WORK REQUEST: Gather all lines in the entries that include the word "delim".

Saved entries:
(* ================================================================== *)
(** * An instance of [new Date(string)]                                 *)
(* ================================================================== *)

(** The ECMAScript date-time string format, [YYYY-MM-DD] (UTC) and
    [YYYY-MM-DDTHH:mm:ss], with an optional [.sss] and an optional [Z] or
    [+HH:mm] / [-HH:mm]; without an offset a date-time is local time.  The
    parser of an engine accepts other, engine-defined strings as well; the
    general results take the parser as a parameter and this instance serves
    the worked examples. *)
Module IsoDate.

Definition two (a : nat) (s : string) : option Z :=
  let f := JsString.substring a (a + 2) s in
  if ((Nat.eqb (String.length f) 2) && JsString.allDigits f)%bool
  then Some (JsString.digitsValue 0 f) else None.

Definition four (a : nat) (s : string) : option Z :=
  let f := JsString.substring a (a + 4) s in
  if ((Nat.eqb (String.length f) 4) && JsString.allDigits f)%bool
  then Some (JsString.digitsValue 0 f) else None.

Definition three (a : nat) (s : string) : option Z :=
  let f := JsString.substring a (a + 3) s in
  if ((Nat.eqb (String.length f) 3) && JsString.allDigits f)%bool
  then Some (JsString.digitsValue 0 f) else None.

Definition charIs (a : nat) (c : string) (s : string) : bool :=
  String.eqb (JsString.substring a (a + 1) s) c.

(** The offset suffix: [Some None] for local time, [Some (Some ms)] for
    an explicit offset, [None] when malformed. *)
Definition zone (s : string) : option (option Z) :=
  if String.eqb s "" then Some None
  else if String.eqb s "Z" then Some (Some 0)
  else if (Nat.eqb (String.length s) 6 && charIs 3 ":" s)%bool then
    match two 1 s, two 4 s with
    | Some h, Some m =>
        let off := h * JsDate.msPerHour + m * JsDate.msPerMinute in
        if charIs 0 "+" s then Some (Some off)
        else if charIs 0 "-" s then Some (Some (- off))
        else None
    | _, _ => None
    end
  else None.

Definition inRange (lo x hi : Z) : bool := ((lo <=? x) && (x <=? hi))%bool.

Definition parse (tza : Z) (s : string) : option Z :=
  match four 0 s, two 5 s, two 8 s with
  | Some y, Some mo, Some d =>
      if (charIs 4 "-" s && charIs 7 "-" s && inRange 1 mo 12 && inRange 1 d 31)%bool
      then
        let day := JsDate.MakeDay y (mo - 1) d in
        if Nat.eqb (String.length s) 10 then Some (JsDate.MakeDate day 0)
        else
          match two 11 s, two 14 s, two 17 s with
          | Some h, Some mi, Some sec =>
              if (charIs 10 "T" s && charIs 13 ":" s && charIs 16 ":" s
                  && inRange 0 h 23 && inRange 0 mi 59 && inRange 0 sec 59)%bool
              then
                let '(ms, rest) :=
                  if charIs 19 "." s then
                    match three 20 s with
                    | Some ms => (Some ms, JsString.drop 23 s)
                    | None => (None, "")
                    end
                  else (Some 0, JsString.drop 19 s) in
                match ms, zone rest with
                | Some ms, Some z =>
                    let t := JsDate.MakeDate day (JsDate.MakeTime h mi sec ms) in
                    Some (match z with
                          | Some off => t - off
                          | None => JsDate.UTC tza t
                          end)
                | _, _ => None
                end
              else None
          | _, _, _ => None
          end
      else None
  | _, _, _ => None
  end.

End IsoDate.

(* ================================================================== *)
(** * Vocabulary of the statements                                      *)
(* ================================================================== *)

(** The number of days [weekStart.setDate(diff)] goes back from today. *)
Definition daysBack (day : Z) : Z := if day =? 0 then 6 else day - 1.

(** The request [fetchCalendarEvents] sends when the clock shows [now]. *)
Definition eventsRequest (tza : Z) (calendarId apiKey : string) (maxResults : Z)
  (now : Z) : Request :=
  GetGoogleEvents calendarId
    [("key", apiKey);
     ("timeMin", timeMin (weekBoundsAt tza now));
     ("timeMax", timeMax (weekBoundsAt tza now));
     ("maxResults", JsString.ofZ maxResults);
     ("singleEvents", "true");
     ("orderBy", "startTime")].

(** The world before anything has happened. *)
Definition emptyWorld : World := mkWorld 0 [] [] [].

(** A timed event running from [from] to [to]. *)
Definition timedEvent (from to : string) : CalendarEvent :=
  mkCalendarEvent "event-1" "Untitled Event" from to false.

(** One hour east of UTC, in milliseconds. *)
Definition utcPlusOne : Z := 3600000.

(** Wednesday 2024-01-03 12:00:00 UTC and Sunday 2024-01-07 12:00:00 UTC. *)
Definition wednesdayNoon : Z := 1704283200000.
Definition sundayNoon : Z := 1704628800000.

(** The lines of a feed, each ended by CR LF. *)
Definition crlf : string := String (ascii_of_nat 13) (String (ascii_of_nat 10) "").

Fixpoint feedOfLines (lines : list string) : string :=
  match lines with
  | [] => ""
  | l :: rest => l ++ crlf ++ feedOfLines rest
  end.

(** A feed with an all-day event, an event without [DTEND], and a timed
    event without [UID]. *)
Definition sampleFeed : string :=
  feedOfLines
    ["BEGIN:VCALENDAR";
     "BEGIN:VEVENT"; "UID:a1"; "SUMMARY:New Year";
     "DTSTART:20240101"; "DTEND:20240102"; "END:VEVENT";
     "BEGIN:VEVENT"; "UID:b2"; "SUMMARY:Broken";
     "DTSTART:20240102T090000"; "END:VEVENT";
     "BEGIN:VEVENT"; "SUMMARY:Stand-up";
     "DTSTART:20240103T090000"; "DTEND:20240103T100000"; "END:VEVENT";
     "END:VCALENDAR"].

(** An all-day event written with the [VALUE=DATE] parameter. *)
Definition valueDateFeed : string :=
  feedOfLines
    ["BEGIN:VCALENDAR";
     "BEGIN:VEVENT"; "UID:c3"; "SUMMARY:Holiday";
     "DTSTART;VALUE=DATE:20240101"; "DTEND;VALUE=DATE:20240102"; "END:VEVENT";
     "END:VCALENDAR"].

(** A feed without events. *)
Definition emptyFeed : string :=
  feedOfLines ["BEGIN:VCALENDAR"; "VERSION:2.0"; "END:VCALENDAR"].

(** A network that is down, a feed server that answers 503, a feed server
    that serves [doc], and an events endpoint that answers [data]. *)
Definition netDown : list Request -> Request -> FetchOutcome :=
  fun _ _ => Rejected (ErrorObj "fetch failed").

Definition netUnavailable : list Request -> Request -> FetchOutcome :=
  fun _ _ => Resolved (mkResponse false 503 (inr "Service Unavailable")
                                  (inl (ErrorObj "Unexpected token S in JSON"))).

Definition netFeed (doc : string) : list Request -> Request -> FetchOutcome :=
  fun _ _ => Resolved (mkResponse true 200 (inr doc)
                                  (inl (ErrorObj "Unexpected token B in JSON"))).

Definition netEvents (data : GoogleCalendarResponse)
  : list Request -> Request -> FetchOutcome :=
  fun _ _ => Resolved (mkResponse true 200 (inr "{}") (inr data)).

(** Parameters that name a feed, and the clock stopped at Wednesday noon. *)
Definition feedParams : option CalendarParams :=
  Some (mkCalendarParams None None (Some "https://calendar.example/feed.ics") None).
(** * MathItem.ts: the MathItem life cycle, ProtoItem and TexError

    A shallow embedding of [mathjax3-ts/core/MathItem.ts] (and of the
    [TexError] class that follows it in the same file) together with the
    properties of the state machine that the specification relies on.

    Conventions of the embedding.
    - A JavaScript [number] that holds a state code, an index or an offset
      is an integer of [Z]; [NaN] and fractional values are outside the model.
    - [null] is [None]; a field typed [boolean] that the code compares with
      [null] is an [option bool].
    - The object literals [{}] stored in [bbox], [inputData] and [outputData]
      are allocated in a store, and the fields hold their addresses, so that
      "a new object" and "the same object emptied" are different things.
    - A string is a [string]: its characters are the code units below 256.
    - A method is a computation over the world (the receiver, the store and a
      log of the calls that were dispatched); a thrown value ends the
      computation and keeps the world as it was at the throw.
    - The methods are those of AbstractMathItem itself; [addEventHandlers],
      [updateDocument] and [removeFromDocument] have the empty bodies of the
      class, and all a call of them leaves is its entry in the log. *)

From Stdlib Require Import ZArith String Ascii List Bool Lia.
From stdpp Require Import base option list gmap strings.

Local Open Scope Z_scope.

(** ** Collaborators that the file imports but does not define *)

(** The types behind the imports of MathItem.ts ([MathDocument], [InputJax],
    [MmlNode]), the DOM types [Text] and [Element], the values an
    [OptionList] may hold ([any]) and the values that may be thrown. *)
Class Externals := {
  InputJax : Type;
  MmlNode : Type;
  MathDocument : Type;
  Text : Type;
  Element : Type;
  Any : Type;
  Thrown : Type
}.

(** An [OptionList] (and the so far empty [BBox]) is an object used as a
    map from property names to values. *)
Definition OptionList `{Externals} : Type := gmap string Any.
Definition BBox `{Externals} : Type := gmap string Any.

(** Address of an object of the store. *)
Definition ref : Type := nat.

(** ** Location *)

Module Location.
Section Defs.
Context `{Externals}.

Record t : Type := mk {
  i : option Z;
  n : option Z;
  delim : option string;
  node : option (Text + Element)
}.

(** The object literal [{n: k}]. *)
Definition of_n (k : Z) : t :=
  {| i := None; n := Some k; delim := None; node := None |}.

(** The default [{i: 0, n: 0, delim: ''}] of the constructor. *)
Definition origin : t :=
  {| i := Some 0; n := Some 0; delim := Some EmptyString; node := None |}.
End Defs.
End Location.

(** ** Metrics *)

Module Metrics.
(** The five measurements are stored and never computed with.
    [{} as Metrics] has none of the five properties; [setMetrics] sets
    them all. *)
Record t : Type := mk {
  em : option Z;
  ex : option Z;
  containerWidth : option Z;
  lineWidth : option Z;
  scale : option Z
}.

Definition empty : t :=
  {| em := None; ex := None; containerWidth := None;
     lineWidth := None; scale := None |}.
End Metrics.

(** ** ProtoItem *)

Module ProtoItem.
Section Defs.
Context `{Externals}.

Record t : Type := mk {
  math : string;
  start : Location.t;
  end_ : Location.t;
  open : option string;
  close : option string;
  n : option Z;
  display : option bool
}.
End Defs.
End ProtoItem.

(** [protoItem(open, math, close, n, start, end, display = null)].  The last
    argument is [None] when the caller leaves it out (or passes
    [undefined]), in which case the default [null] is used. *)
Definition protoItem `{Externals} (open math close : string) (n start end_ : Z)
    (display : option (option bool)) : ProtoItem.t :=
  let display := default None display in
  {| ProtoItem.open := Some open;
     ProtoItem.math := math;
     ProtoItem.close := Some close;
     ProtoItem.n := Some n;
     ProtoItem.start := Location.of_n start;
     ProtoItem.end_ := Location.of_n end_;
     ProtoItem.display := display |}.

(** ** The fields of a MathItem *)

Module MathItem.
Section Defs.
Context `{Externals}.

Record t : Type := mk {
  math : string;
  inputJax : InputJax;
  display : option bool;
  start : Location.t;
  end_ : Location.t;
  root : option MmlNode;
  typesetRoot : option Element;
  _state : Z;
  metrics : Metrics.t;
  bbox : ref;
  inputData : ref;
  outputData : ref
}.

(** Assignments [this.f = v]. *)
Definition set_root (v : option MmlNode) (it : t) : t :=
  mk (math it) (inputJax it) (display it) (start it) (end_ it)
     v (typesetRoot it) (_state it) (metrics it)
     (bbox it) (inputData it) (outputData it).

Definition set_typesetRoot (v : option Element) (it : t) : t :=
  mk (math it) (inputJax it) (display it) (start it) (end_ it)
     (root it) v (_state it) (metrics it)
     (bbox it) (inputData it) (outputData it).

* * *

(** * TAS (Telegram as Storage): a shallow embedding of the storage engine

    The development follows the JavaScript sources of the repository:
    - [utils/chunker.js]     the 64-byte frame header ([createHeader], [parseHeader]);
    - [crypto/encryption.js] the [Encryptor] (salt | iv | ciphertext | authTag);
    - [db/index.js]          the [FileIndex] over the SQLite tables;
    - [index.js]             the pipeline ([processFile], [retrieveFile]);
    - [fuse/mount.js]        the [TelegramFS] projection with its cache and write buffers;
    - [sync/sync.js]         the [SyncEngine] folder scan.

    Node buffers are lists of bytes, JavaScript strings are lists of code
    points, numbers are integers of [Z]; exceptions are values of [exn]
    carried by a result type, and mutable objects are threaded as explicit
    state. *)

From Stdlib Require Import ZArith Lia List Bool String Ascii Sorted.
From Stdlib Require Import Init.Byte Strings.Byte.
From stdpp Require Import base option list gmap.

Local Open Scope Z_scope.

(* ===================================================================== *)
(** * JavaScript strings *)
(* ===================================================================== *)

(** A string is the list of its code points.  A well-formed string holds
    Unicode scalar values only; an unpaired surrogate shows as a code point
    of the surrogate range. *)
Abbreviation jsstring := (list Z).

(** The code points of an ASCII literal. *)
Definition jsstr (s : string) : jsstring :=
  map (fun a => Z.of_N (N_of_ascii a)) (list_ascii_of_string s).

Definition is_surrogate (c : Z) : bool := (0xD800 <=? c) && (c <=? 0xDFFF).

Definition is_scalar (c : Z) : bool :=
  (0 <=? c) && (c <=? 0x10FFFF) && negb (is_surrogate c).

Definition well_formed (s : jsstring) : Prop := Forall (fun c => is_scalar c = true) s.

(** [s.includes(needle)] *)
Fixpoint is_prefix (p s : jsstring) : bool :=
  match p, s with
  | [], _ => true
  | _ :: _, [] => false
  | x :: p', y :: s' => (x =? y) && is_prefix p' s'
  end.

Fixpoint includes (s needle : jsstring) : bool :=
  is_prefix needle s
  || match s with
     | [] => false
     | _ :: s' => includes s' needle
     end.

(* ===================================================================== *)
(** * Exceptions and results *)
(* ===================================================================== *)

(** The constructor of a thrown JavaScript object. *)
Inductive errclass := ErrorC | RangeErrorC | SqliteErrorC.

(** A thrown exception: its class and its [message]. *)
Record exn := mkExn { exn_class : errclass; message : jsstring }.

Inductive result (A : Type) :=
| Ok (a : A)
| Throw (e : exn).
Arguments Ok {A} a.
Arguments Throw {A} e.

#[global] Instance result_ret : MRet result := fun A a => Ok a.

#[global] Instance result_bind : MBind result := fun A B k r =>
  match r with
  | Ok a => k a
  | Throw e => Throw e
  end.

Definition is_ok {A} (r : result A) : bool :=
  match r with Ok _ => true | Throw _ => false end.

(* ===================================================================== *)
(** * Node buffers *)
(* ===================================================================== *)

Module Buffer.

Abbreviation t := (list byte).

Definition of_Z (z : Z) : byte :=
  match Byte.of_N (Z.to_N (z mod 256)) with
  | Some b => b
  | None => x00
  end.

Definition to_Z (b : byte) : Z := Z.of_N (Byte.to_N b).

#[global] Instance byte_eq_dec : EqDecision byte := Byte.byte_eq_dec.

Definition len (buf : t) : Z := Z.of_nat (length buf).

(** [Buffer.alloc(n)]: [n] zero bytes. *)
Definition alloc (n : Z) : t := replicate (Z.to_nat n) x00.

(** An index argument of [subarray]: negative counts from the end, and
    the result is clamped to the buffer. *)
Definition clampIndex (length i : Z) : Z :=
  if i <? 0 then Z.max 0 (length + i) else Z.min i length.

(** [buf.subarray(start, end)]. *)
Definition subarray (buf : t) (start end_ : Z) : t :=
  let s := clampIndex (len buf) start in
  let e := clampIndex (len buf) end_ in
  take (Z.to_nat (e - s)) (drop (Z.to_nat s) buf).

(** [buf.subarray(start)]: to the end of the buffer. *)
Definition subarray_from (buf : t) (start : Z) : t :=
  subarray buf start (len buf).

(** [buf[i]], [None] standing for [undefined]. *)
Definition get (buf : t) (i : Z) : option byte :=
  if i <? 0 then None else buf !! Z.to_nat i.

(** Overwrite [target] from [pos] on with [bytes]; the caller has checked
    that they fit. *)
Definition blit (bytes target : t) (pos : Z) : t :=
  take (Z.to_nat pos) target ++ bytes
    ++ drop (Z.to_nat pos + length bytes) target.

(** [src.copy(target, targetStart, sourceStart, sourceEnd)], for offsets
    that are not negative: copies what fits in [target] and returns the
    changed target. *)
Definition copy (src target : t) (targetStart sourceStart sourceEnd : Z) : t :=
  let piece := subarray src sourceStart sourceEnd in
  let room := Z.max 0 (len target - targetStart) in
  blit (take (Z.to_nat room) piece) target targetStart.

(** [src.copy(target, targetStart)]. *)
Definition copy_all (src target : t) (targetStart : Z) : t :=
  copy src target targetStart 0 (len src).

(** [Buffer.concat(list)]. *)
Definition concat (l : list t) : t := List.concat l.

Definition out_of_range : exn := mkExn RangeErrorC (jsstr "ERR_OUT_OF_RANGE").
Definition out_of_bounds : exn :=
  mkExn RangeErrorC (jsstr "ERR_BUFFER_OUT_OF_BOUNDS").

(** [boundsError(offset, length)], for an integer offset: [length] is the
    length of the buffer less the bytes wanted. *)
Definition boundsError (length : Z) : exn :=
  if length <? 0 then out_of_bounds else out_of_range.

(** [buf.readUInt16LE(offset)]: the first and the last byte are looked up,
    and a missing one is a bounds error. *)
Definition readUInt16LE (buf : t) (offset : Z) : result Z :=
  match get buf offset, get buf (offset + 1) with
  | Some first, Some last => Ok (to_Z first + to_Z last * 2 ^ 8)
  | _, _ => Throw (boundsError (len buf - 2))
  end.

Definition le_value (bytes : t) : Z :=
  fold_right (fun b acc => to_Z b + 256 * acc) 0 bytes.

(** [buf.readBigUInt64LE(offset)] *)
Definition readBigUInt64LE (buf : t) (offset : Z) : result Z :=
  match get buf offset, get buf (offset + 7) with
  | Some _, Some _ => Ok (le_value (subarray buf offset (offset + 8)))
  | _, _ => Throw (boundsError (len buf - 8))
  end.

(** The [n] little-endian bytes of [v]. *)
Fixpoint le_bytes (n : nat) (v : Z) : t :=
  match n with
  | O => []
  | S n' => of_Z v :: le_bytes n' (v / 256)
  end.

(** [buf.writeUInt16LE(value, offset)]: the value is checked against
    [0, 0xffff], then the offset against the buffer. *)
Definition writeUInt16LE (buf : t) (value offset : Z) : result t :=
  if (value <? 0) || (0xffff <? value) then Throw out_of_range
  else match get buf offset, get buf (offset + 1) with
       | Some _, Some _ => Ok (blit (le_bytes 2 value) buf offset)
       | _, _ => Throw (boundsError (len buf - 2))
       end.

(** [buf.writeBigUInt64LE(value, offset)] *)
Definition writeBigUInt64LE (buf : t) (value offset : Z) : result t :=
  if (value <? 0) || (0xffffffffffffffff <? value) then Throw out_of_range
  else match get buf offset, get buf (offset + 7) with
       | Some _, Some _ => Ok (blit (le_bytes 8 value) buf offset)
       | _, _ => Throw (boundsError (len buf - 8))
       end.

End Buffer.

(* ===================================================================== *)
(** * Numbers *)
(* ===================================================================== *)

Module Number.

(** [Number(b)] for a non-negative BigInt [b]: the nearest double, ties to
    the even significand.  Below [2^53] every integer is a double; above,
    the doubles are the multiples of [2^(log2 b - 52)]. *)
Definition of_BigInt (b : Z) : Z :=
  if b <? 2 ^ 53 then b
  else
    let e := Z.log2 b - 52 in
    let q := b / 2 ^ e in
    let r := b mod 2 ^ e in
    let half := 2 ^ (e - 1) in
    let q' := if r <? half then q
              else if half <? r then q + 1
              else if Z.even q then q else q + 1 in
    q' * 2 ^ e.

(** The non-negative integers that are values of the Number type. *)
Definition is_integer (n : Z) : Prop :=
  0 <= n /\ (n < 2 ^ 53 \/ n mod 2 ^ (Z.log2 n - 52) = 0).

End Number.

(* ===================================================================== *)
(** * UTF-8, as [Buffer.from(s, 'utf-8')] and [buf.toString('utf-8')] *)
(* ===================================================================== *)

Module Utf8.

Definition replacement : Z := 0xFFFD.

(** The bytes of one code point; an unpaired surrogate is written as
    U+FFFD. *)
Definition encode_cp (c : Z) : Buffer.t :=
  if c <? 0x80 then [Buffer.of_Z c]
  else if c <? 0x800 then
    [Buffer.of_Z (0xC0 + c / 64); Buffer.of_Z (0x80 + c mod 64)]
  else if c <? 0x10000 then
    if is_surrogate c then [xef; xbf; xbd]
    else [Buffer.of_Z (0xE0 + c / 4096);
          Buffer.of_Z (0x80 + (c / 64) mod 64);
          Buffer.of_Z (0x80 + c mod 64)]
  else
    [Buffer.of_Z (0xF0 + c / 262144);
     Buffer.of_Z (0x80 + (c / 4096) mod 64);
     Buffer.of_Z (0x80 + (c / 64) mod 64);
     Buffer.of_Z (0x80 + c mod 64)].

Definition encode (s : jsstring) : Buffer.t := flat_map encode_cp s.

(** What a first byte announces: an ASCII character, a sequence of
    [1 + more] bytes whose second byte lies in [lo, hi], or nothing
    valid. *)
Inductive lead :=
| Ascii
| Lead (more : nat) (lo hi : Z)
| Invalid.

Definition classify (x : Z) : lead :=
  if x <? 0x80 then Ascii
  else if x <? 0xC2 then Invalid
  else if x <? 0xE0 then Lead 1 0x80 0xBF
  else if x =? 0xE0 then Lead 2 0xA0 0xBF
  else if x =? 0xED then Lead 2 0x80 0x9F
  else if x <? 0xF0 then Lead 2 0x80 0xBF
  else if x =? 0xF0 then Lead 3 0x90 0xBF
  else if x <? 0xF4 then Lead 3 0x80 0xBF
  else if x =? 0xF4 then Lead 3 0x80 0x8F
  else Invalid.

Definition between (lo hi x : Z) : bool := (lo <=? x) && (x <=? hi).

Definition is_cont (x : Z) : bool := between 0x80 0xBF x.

---

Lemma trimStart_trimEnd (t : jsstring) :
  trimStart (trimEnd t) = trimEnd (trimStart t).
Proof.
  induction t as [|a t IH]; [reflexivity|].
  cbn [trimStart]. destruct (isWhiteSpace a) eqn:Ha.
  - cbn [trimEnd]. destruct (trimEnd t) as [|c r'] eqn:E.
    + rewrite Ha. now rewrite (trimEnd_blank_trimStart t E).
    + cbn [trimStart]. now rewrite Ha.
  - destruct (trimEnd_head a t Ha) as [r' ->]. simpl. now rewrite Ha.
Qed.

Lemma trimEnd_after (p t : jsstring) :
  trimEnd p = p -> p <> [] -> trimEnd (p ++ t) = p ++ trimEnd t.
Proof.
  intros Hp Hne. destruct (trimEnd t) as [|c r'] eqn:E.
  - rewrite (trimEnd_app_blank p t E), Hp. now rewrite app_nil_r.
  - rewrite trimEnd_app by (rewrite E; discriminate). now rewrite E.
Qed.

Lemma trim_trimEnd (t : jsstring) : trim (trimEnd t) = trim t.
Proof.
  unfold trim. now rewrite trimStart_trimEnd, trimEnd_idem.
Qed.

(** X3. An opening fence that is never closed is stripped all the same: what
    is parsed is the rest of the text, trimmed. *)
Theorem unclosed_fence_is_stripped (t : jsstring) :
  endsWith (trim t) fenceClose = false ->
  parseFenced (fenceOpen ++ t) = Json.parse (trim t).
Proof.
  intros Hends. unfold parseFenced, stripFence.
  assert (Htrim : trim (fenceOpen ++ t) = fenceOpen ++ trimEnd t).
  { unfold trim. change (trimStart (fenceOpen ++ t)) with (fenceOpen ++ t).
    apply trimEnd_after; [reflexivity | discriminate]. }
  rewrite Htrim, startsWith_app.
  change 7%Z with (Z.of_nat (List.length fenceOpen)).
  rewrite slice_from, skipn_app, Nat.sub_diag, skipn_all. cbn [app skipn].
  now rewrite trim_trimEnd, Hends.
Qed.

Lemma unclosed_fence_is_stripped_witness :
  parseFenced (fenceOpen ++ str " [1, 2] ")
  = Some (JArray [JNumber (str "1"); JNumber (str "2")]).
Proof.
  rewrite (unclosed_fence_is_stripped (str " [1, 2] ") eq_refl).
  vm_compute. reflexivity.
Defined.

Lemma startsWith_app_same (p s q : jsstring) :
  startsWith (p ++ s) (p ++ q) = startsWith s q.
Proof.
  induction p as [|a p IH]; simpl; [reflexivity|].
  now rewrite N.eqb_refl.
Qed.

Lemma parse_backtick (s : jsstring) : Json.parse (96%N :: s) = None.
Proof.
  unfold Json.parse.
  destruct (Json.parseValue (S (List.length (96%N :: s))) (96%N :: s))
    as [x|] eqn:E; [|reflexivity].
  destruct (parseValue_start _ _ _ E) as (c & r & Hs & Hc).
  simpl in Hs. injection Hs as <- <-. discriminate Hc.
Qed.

SOLUTION FOR THIS PROBLEM:
  delim : option string;
  {| i := None; n := Some k; delim := None; node := None |}.
(** The default [{i: 0, n: 0, delim: ''}] of the constructor. *)
  {| i := Some 0; n := Some 0; delim := Some EmptyString; node := None |}.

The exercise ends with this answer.